##### Provided material

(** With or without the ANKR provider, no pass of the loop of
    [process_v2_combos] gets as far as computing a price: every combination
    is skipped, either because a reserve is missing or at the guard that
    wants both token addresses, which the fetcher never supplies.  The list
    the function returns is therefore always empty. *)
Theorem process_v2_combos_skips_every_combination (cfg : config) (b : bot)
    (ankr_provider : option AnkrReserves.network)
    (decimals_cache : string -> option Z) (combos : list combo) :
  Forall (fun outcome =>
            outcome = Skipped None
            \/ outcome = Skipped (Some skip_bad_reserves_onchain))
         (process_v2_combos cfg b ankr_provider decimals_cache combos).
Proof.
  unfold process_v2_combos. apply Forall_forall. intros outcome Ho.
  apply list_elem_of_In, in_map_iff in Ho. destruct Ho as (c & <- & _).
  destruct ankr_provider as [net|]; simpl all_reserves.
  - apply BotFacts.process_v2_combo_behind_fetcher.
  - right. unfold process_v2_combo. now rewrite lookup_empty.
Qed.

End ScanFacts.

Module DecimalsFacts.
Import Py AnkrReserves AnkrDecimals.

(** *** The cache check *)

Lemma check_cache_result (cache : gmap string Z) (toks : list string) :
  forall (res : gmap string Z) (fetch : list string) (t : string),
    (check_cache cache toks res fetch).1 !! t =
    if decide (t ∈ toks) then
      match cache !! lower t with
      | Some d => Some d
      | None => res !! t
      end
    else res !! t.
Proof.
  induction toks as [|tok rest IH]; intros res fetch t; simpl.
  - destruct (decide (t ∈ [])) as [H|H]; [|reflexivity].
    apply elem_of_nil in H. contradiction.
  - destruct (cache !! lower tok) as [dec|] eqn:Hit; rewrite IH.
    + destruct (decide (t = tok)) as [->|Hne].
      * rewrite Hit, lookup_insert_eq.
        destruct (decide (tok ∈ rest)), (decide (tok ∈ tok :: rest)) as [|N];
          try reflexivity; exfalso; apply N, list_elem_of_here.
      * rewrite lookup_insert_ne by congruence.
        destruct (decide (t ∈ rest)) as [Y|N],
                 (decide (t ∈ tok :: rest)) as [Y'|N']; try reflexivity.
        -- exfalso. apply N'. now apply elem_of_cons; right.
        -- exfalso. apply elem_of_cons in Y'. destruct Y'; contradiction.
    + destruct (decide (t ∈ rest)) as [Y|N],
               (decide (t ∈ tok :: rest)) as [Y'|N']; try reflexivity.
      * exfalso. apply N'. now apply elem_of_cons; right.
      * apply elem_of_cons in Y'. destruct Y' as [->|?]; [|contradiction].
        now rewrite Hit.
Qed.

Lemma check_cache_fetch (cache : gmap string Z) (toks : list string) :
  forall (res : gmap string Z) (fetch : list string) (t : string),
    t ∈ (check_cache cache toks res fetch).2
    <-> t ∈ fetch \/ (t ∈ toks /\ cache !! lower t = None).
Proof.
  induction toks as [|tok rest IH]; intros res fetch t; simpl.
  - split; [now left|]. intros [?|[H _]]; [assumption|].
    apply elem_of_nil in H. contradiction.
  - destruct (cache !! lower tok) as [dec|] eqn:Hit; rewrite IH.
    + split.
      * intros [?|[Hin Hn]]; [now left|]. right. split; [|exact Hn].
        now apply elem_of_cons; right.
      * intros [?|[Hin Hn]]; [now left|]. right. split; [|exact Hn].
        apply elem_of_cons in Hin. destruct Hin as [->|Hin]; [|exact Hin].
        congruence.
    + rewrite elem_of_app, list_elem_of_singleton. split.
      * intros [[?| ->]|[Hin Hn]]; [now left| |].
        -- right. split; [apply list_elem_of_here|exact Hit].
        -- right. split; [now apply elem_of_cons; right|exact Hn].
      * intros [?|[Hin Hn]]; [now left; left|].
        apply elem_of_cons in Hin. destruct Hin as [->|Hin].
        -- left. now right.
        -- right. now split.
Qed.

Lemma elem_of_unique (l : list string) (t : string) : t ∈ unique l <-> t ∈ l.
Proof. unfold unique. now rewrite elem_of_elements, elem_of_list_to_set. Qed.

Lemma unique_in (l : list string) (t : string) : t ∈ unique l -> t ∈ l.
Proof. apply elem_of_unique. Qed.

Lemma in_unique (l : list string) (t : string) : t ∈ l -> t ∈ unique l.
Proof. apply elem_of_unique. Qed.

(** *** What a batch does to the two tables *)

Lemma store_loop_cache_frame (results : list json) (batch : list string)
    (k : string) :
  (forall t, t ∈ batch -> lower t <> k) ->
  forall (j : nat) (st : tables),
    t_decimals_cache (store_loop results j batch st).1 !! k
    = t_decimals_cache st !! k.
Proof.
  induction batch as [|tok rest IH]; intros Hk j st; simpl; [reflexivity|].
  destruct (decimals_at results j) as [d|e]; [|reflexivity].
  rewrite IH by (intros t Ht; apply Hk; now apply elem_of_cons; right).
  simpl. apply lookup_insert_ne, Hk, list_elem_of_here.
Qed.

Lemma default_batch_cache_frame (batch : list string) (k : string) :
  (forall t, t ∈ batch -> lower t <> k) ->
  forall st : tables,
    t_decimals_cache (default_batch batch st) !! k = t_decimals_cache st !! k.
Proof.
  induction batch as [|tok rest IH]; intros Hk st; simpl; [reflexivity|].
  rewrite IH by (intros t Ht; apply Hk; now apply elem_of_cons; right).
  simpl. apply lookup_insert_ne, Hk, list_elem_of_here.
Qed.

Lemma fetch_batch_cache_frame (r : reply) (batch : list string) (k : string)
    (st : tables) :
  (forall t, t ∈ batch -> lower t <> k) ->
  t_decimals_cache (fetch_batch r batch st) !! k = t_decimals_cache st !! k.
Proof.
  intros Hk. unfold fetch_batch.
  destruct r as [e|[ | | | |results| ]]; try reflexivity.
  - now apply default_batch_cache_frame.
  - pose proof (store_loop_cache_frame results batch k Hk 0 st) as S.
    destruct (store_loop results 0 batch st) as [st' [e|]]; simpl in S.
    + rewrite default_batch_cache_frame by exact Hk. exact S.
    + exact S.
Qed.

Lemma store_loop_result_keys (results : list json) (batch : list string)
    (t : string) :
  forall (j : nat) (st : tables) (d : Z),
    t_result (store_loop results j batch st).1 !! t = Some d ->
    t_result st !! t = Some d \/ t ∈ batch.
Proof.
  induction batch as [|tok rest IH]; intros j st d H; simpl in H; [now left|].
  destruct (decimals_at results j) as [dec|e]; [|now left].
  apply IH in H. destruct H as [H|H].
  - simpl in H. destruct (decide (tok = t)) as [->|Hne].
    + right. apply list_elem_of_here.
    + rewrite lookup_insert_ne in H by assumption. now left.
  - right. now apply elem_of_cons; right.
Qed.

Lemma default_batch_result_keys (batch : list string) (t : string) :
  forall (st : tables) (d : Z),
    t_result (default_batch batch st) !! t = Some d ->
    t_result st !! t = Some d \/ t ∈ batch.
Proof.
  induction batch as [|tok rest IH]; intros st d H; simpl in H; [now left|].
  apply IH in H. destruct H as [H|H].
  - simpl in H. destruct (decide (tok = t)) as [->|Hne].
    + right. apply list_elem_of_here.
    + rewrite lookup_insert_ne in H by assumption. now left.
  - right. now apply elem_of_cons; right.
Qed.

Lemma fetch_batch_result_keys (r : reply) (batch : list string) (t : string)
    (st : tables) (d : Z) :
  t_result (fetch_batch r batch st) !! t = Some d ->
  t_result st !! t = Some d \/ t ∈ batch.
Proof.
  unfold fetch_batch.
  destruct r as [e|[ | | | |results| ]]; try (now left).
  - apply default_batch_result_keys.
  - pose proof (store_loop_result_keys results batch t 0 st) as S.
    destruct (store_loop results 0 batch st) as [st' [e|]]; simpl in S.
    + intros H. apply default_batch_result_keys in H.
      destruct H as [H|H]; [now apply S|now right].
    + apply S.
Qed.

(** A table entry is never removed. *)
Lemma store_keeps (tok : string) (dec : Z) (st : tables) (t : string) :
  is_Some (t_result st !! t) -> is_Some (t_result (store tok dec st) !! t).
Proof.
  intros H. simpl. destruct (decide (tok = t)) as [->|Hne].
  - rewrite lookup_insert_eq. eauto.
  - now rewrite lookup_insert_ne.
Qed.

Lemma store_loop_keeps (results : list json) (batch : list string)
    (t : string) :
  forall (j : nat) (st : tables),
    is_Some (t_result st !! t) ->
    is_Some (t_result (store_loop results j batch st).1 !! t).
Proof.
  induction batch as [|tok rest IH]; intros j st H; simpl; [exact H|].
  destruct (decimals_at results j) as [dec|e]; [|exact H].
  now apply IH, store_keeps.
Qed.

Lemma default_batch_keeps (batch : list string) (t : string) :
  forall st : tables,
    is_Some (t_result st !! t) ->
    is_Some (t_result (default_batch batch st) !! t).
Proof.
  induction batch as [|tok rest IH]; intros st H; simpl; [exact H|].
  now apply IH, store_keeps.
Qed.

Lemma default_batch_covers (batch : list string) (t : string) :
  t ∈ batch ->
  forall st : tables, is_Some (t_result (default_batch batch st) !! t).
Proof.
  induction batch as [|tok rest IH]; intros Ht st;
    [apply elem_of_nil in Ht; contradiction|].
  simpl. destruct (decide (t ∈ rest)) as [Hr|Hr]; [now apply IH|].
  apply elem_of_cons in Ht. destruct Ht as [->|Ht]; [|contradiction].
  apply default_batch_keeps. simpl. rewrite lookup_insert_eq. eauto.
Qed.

##########

Exercise brief: Output the data exactly, from the first line through the line that holds "the function returns", so that no later line appears.

Solution to this task:
(** With or without the ANKR provider, no pass of the loop of
    [process_v2_combos] gets as far as computing a price: every combination
    is skipped, either because a reserve is missing or at the guard that
    wants both token addresses, which the fetcher never supplies.  The list
    the function returns is therefore always empty. *)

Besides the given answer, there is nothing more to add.